A microporous layer (MPL) is conventionally applied to the gas diffusion layer (GDL) in order to improve liquid water transport and to provide a smooth contact between GDL and electrode. It typically consists of carbon components (e.g., carbon black, graphite) and a hydrophobic binder (e.g., PTFE).¹ The small hydrophobic pores prevent condensed water from accumulating inside the layer or at the interface between MPL and electrode, which allows an efficient oxygen transport to the cathode.^2,3

Figure 1 shows polarization curves at standard and humid conditions for 3 different GDL materials. At standard conditions (full symbols) where little amounts of liquid water are expected inside the MEA and GDL, the fuel cell performances of the GDL substrate without MPL and with different MPLs are very similar. On the other hand, the polarization curves at humid conditions (open symbols) are very different: the substrate without MPL reveals an early voltage drop at 2.5 A cm^-2 caused by flooding of the cathode/GDL interface, while the addition of an MPL clearly improves the performance, with the MPL based on carbon fibers exhibiting the highest current densities. To characterize the oxygen transport, we determine the total oxygen transport resistance (R_T,O2) from limiting current density measurements with diluted oxygen.⁴ The bar graph in Figure 1 illustrates R_T,O2 at the two conditions. While all materials behave very similar at standard conditions, at humid conditions the application of the carbon fiber MPL decreases R_T,O2 by 50%. This shows that MPL structural differences as indicated by the SEM images significantly impact the liquid water transport.

In our study we will show to how MPL properties influence the oxygen transport for (1) various operating conditions, (2) various oxygen concentrations, and (3) different GDL substrates. With this work, we aim to illustrate under which operating conditions and for which materials (e.g., type of GDL substrate, fuel cell operating strategy) advanced MPLs help to improve the overall fuel cell performance at high current densities.

Literature

1. M. F. Mathias, J. Roth, J. Fleming and W. Lehnert, in Handbook of Fuel Cells, W. Vielstich, H. A. Gasteiger and A. Lamm (Editors), John Wiley and Sons, Ltd (2010).
2. J. T. Gostick, M. A. Ioannidis, M. W. Fowler and M. D. Pritzker, Electrochem. Commun., 11, 576 (2009).
3. J. P. Owejan, J. E. Owejan, W. B. Gu, T. A. Trabold, T. W. Tighe and M. F. Mathias, J. Electrochem. Soc., 157, B1456 (2010).
4. D. A. Caulk and D. R. Baker, J. Electrochem. Soc., 157, B1237 (2010).

Acknowledgments

The authors gratefully acknowledge the financial support by the German Federal Ministry for Economic Affairs and Energy (BMWi), Freudenberg Performance Materials SE & Co. KG, and Daimler AG under agreement number 03ET6015E (“Optigaa 2” project).

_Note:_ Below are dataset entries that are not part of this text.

(* ===== verification/Sync.v ===== *)
(** The handlers of the service keep the barriers in step: a weakest
    precondition lemma for every handler, against the invariant of Registry.v,
    and what the handlers leave of the configuration. *)

From S2P Require Import Prelude Transport Geometry Net Clients Scancode InputCapture CaptureTask.
From S2P Require Config.
From S2P Require Import Toml Service Registry.

(** * The handlers *)

Section handlers.
Context {S : Type} `{SlabLaws S} {TT : TomlText} {TL : TomlLaws}.
Variable order : gset IpAddr → list IpAddr.
Variable default_accept_dir : string.
Variable public_key_fingerprint : string.
Implicit Types (m : S) (s : Service S) (h : ClientHandle).
Abbreviation M := (ST (Service S) Empty_set).

Lemma wp_cm {A} (f : S → A) Q s : wp (cm f) Q s ↔ Q (f (manager s)) s.
Proof. done. Qed.
Lemma wp_cm_do (f : S → S) Q s : wp (cm_do f) Q s ↔ Q tt (set_manager (f (manager s)) s).
Proof. done. Qed.
Lemma wp_cm_call {A} (f : S → A * S) Q s :
  wp (cm_call f) Q s ↔ Q (fst (f (manager s))) (set_manager (snd (f (manager s))) s).
Proof. unfold wp, cm_call. by destruct (f (manager s)). Qed.
Lemma wp_capture r Q s : wp (Service.capture r) Q s ↔ Q tt (log [r] [] [] [] [] [] s).
Proof. done. Qed.
#[local] Hint Rewrite @wp_cm @wp_cm_do @wp_cm_call wp_capture : wp.

(** Handlers that leave the barriers alone. *)
Definition calm {A} (c : M A) : Prop := ∀ s, wp c (λ _, sim s) s.

Lemma calm_ret {A} (a : A) : calm (mret a).
Proof. by intros s. Qed.
Lemma calm_bind {A B} (c : M A) (f : A → M B) : calm c → (∀ a, calm (f a)) → calm (c ≫= f).
Proof.
  intros Hc Hf s. apply wp_bind. eapply wp_mono; [apply Hc|]. intros a s1 H1.
  eapply wp_mono; [apply Hf|]. intros b s2 H2. by transitivity s1.
Qed.
Lemma calm_gets {A} (f : Service S → A) : calm (gets f).
Proof. by intros s. Qed.
Lemma calm_get : calm get_st.
Proof. by intros s. Qed.
Lemma calm_when c (f : M unit) : calm f → calm (when c f).
Proof. destruct c; [done|]. intros _. apply calm_ret. Qed.
Lemma calm_modify f : (∀ s, sim s (f s)) → calm (modify_st f).
Proof. intros Hf s. apply Hf. Qed.
Lemma calm_log f d k l p : calm (modify_st (log [] f d k l p)).
Proof. apply calm_modify. intros s. split; try done. cbn. by rewrite app_nil_r. Qed.
Lemma calm_cm_do (f : S → S) : (∀ m x, vw (f m) x = vw m x) → calm (cm_do f).
Proof. intros Hf s. split; try done. intros h. apply Hf. Qed.
Lemma calm_cm_call {A} (f : S → A * S) : (∀ m x, vw (snd (f m)) x = vw m x) → calm (cm_call f).
Proof. intros Hf s. apply wp_cm_call. split; try done. intros h. apply Hf. Qed.

Lemma calm_wp n X D {A} (c : M A) s : calm c → inv n X D s → wp c (λ _, inv n X D) s.
Proof. intros Hc Hs. eapply wp_mono; [apply Hc|]. intros a s' Hsim. by apply (inv_sim _ _ _ s). Qed.

Lemma calm_notify e : calm (notify_frontend (S := S) e).
Proof. apply calm_log. Qed.
Lemma calm_broadcast h : calm (broadcast_client (S := S) h).
Proof. apply calm_bind; [apply calm_gets|]. intros a. apply calm_notify. Qed.
Lemma calm_resolve h : calm (resolve (S := S) h).
Proof. apply calm_bind; [apply calm_gets|]. intros [n|]; [apply calm_log|apply calm_ret]. Qed.

(** Requests that are not about barriers. *)
Lemma inv_request n X D q s :
  (∀ r, reg_step r q = Some r) →
  inv n X D s → inv n X D (log [q] [] [] [] [] [] s).
Proof.
  intros Hq [(r & Hr & Hag) Ht Hi]. split; [|done|by apply (incoming_sim s)].
  exists r. cbn. rewrite reg_run_app, Hr. cbn. rewrite Hq. by split.
Qed.

(** ** Deactivation *)

Lemma wp_deactivate_active n X D h k s :
  inv n X D s → vw (manager s) h = Some (true, k) → (∀ x, X x → x = h) → ¬ D h →
  wp (deactivate_client h)
    (λ _ s', inv n none D s' ∧
       ∀ x, vw (manager s') x = if decide (x = h) then Some (false, k) else vw (manager s) x) s.
Proof.
  intros [Hr Ht Hi] Hk HX HD. unfold deactivate_client. wp. rewrite deactivate_result, Hk. wp.
  set (s1 := log _ _ _ _ _ _ _).
  assert (∀ x, vw (manager s1) x = if decide (x = h) then Some (false, k) else vw (manager s) x)
    as Hv by (intros x; cbn; rewrite vw_deactivate, Hk; done).
  eapply wp_mono; [apply calm_broadcast|]. intros a s' Hsim.
  assert (inv n none D s1) as Hs1.
  { split; [| |by apply (incoming_sim s)].
    - eapply regs_destroy; [exact Hr|done|unfold barrier_of; by rewrite Hk|done|left|].
      + unfold barrier_of. by rewrite Hv, decide_True.
      + intros x Hx. unfold barrier_of. rewrite Hv, decide_False by done.
        split_and!; [done|intros ?%HX; done|done].
    - eapply table_set; [exact Ht|exact Hv|..]; try done.
      + intros _. apply (tab_handles _ _ _ _ Ht). by rewrite Hk.
      + intros x Hx. split; [intros ?%HX; done|done].
      + eapply size_set; [apply (tab_size _ _ _ _ Ht)|exact Hv|by rewrite Hk]. }
  split; [by apply (inv_sim _ _ _ s1)|]. intros x. by rewrite (sim_vw _ _ Hsim), Hv.
Qed.
Lemma sent_eq : sent_to 0 rested = ProtoEvent.Enter Pos.Left :: up_and_down ++ [ProtoEvent.Leave 0].
Proof. vm_compute. reflexivity. Qed.
Lemma resting : at_rest 0 CaptureTask.demo_key capture.
Proof. repeat split; done. Qed.
Lemma allowed : permitted_run CaptureTask.demo_send CaptureTask.demo_clock elements CaptureTask.demo_key crossings capture.
Proof.
  split; [|split; [|by split]].
  - intros k ev b E. vm_compute in E. by injection E as <- <- _.
  - intros k ev b E. vm_compute in E. injection E as <- <- _. split; [done|]. split; [by eexists|by right].
Qed.
Lemma well_formed : Forall event_wf (sent_to 0 rested) ∧ Forall small_clip (sent_to 0 rested).
Proof. rewrite sent_eq. split; repeat constructor; intros [=]. Qed.
Lemma overtaken : shuffle [[ProtoEvent.Enter Pos.Left; ProtoEvent.Leave 0]; []; up_and_down] (msgs_of some_addr arms).
Proof.
  apply (shuffle_cons []), (shuffle_cons []). do 3 apply (shuffle_cons [_; _]). by repeat constructor.
Qed.
End Demo.

Lemma keys_come_up_again_witness :
  wp (do_emulation_session Emulation.Sample.never elements (proxied (Emulation.run [] map_to_list Demo.arms Demo.listen))) (λ ended t, ended = false ∧
    ∀ h key, key ∈ held h (emulation (em t)) → ∃ a, a ≠ some_addr ∧ task_handles t !! a = Some h) new_task.
Proof.
  destruct (keys_come_up_again CaptureTask.demo_send CaptureTask.demo_clock elements (λ _, eq_refl) (λ _, reflexivity _)
    (λ _, true) (λ _, None) (λ _, true) (λ _, Some 1200) (λ _, Sent) true (λ _, eq_refl) (λ _, eq_refl) sample_max
    Emulation.Sample.never elements (λ _, eq_refl) (λ _, reflexivity _) 0%N CaptureTask.demo_key Demo.crossings Demo.capture
    default_channels [] some_addr "fp" 0 (λ _, None) 0%Z ∅ fresh_dispatch [] map_to_list (λ _, reflexivity _) Demo.resting Demo.allowed)
    as (new & En & H); [done|done|apply Demo.well_formed..|].
  apply H; [|by repeat constructor|done|done|vm_compute; reflexivity].
  assert (delivers (λ _, true) <$> new = [Demo.up_and_down]) as ->.
  { cbn [readers fresh_dispatch app] in En. rewrite <- En. vm_compute. reflexivity. }
  exact Demo.overtaken.
Defined.
(* ===== verification/Connect.v ===== *)
(** The dialing side (src/connect.rs): when a peer is dialled, what is
    registered for it, when it is dialled again; the heartbeat, the watchdog, and
    the dispatcher of the streams the peer opens.

    The tasks that [spawn_local] starts are kept in the state until they end; an
    event lets one of them go on, or is a call of [dial] or [send].  quinn's
    answers (the result of a dial, of the handshake, of a write, the reason of a
    close) and the clock are arguments of the events.  Durations are in
    milliseconds. *)

From S2P Require Import Prelude InputEvent Proto Codec Wire Transport Caches.
From S2P Require Import Text Http3 Net Clients Session Emulation Listen.

(** * Retries *)

Record RetryState : Type := mkRetry {
  next_attempt_at : Z;
  backoff : Z;
  failure_count : Z
}.

Definition INITIAL_RETRY_BACKOFF : Z := 500.
Definition MAX_RETRY_BACKOFF : Z := 4000.
Definition MAX_RETRY_FAILURES_BEFORE_OFFLINE : Z := 5.
Definition PING_INTERVAL : Z := 500.
Definition PONG_HEALTH_TIMEOUT : Z := 3500.
Definition PONG_HEALTH_TICK : Z := 500.

Definition record_retry_failure (now : Z) (handle : ClientHandle) (m : gmap ClientHandle RetryState)
    : gmap ClientHandle RetryState :=
  let entry := default (mkRetry now INITIAL_RETRY_BACKOFF 0) (m !! handle) in
  let next := backoff entry in
  <[handle := mkRetry (now + next) (Z.min (next * 2) MAX_RETRY_BACKOFF)
                (Z.min (failure_count entry + 1) (2 ^ 32 - 1))]> m.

Figure 1: Polarization curves for three different GDL materials on the cathode (also see SEM images in the figure): GDL substrate (Freudenberg H1410 I4) without MPL (green symbols), with carbon black based MPL (blue symbols), and with carbon fiber based MPL (red symbols). Measurements are performed with differential gas flow rates (2 nlm H₂ and 5 nlm air for active area of 5 cm²) at standard conditions (full symbols; T_cell = 80 °C, p_abs = 170 kPa, RH = 100%) and at humid conditions (open symbols; T_cell = 50 °C, p_abs = 300 kPa, RH = 120%). The bar graph in the figure illustrates the total oxygen transport resistance (R_T,O2) at standard and humid conditions determined from the limiting current density at a dry oxygen content of 2%.